Trumpeting in its headline that "iPhone is for games, Android is for apps," Xyologic has managed to pull a singular feat: it's undermined 5/8 of its own name with the analysis that follows.

Xyologic compares the entire US Android Market against just the free iPhone offerings in the App Store, which is the first warning that its data and analysis is going to be skewed. Comparing the top 150 downloads between these weirdly disparate markets yields the following results:

Entire Android Market:

  • 85 of top 150 downloads are apps, with 91.5 million downloads
  • 65 of top 150 downloads are games, with 33.4 million downloads
Free iPhone Apps:

  • 50 of top 150 downloads are apps, with 25.6 million downloads
  • 100 of top 150 downloads are games, with 71.6 million downloads
If you didn't know any better, you could easily look at the numbers Xyologic came up with and reach the same conclusion they do: Android users certainly appear to be downloading more apps than games compared to iPhone users. But the fact that Xyologic only chose to analyze the numbers for free iPhone apps skews the numbers so far that the study is essentially meaningless.

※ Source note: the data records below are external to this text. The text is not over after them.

(** * PyAlgoMate: Black-Scholes pricing, Greeks and implied volatility

    A shallow embedding of [option_price_black_scholes.py].

    Numbers.  The module computes on Python floats (IEEE binary64).  The
    specification types every quantity as a real number, and the embedding
    computes on reals ([R]).  What a float does differently is treated in
    three ways.
    - An overflow that Python reports as an exception is in the model:
      [math.exp] and [**] raise [OverflowError] beyond the largest argument
      whose result is a finite float.
    - The other operations overflow to [inf] or underflow to zero without
      an exception, and a [nan] can follow.  On the quotes that
      [moderate_quote] and [moderate] delimit no intermediate result leaves
      the range of the normal floats; a theorem that says which value a
      function returns carries these hypotheses.  Outside them the only
      non-real float in the model is the literal [math.nan] ([pyfloat]).
    - Rounding is not in the model.  A theorem whose conclusion would not
      survive rounding is stated with a tolerance and with a bound on the
      size of the quote, and takes the accuracy of [norm.cdf] as a
      hypothesis instead of an exact identity.

    Exceptions.  A Python call either returns a value or raises; a function
    of the module is a function into [result], and the operations that can
    raise ([/], [math.log], [math.sqrt], [math.exp], [**], reading a local
    variable that was never assigned) raise in the model too, in the source's
    evaluation order.

    Collaborators.  [scipy.stats.norm.cdf], [scipy.stats.norm.pdf] and
    [scipy.optimize.brentq] are not part of the repository.  The module's
    functions take them as parameters; what a theorem needs to know about
    them is a hypothesis of that theorem. *)

From Stdlib Require Import Reals Lra String ClassicalEpsilon.

Open Scope R_scope.

(** ** Exceptions and results *)

(** A Python exception, identified by the name of its class. *)
Inductive exn : Type :=
| PyExc (class_name : string).

Definition ValueError : exn := PyExc "ValueError".
Definition ZeroDivisionError : exn := PyExc "ZeroDivisionError".
Definition OverflowError : exn := PyExc "OverflowError".
Definition UnboundLocalError : exn := PyExc "UnboundLocalError".
Definition RuntimeError : exn := PyExc "RuntimeError".

(** The two failures the specification names for a reimplementation.  No
    path of the source raises them. *)
Definition InvalidParameter : exn := PyExc "InvalidParameter".
(** X14: [analyze_sentiment] touches neither the diary (memory, disk,
    clock, random source) nor the input.  With the server down it makes
    one request and prints nothing; with the server up it prints that it
    is analysing and makes two requests, whatever the chat call does. *)
Theorem analysis_leaves_diary_alone
        (self : OllamaManager) (text : str) (s : State) :
  let s' := snd (analyze_sentiment self text s) in
  same_diary s s' /\ same_input s s' /\
  match list_reply (server s) (requests s) with
  | Some _ => requests s' = S (requests s) /\ stdout s' = stdout s
  | None =>
      requests s' = S (S (requests s)) /\
      stdout s' = stdout s ++ [(Colors.CYAN ++ [0x1F914]
                                ++ lit " Analyzing your entry locally..."
                                ++ Colors.END) ++ NL]
  end.
Proof.
  intros s'. split; [apply analyze_sentiment_same_diary|].
  split; [apply analyze_sentiment_same_input|].
  unfold s', analyze_sentiment, check_availability, ollama_list,
    ollama_chat, content_strip.
  run. destruct (list_reply (server s) (requests s)) as [e|]; run.
  - split; reflexivity.
  - destruct (chat_reply (server s) (S (requests s)) (om_model self)
                         (sentiment_prompt text)) as [e|[answer|]];
      run; split; reflexivity.
Qed.

End ServerMore.

#[export] Hint Resolve
  check_availability_same_diary check_availability_same_input
  analyze_sentiment_same_diary analyze_sentiment_same_input : frames.

(* ------------------------------------------------------------------ *)
(** ** view_recent_entries and check_status *)

Section Viewing.

Context {P : Platform}.

Lemma show_entries_same_diary (l : list (str * str)) :
  forall i, keeps same_diary (show_entries i l).
Proof.
  induction l as [|[t c] rest IH]; intros i; cbn [show_entries];
    [apply keeps_ret; exact same_diary_refl|].
  pose proof (IH (S i)). frame_diary.
Qed.

Lemma show_entries_same_input (l : list (str * str)) :
  forall i, keeps same_input (show_entries i l).
Proof.
  induction l as [|[t c] rest IH]; intros i; cbn [show_entries];
    [apply keeps_ret; exact same_input_refl|].
  pose proof (IH (S i)). frame_input.
Qed.

Lemma show_entries_same_server (l : list (str * str)) :
  forall i, keeps same_server (show_entries i l).
Proof.
  induction l as [|[t c] rest IH]; intros i; cbn [show_entries];
    [apply keeps_ret; exact same_server_refl|].
  pose proof (IH (S i)). frame_server.
Qed.

Lemma view_same_diary : keeps same_diary view_recent_entries.
Proof.
  unfold view_recent_entries. cbv zeta.
  pose proof show_entries_same_diary. frame_diary.
Qed.

Lemma view_same_input : keeps same_input view_recent_entries.
Proof.
  unfold view_recent_entries. cbv zeta.
  pose proof show_entries_same_input. frame_input.
Qed.

Lemma view_same_server : keeps same_server view_recent_entries.
Proof.
  unfold view_recent_entries. cbv zeta.
  pose proof show_entries_same_server. frame_server.
Qed.
(** * Upload validation and progress feedback of the mail manager front end

    A shallow embedding of the client-side JavaScript of the repository.
    Two revisions of the script are present in the sources:

    - [static/js/main.js], the "Enhanced Main JavaScript" (module [Enhanced]);
    - an older revision of the same script (module [Basic]).

    The DOM is modelled by explicit state: the file input, the elements the
    handlers look up by id, the auto notifications attached to the document
    and the queue of pending [setTimeout] callbacks. *)

From Stdlib Require Import String Ascii List Bool Arith ZArith NArith QArith Qround Lia.
From Stdlib Require Import DecimalString.
From Stdlib Require DecimalPos DecimalN.
Import ListNotations.
Close Scope Q_scope.
Open Scope string_scope.
Open Scope nat_scope.

(** ** Strings *)

(** Building blocks of the markup: the double quote and the line feed. *)
Definition dq : string := String "034"%char EmptyString.
Definition nl : string := String "010"%char EmptyString.

(** [c.toLowerCase()] on the ASCII range.  File names are modelled as strings
    of 8-bit characters; only the letters A-Z have a lower-case form here. *)
Definition lower_ascii (c : ascii) : ascii :=
  let n := nat_of_ascii c in
  if (65 <=? n)%nat && (n <=? 90)%nat then ascii_of_nat (n + 32) else c.

Fixpoint toLowerCase (s : string) : string :=
  match s with
  | EmptyString => EmptyString
  | String c r => String (lower_ascii c) (toLowerCase r)
  end.

(** [s.endsWith(suffix)]: the last [suffix.length] characters of [s] are
    compared with [suffix]; a suffix longer than [s] never matches. *)
Definition endsWith (s suffix : string) : bool :=
  let ls := String.length s in
  let lf := String.length suffix in
  if (lf <=? ls)%nat then String.eqb (substring (ls - lf) lf s) suffix else false.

Without including the download numbers for paid iPhone apps, or the download numbers for any type of iPad apps at all, Xyologic's study neglects the huge sales numbers of paid apps such as Camera+, Instapaper, Tweetbot, Snapseed, Apple's own iWork apps, iMovie, and GarageBand. None of those apps offer a "lite" or freemium version, while most of the App Store's most popular games do, which is another reason the free iPhone downloads tend to skew more toward games.

Looking through the current top paid downloads for both devices still shows a lot of games scattered throughout the category -- something you'd expect to see after the recent massive sales on games and many young users getting new devices for Christmas -- but that's a far cry from Xyologic's claim that Android users are downloading more non-game apps than iPhone users.

In the end, I wouldn't be surprised at all if Xyologic's claim actually is correct and that iOS users are indeed downloading far more games, both as a percentage of apps downloaded and in total number of downloads, compared to Android users. Apple's own marketing touts the superior gaming performance of the iPhone 4S and iPad 2. Game developers are consistently targeting the App Store more than the Android Market for a variety of reasons, and you won't find high-end titles like Infinity Blade II on the Android Market any time soon.

However, Xyologic's methodology in reaching that conclusion is badly flawed; to make a true apps-to-apps comparison between the Android Market and the App Store, you have to compare the entirety of both stores if you want valid results.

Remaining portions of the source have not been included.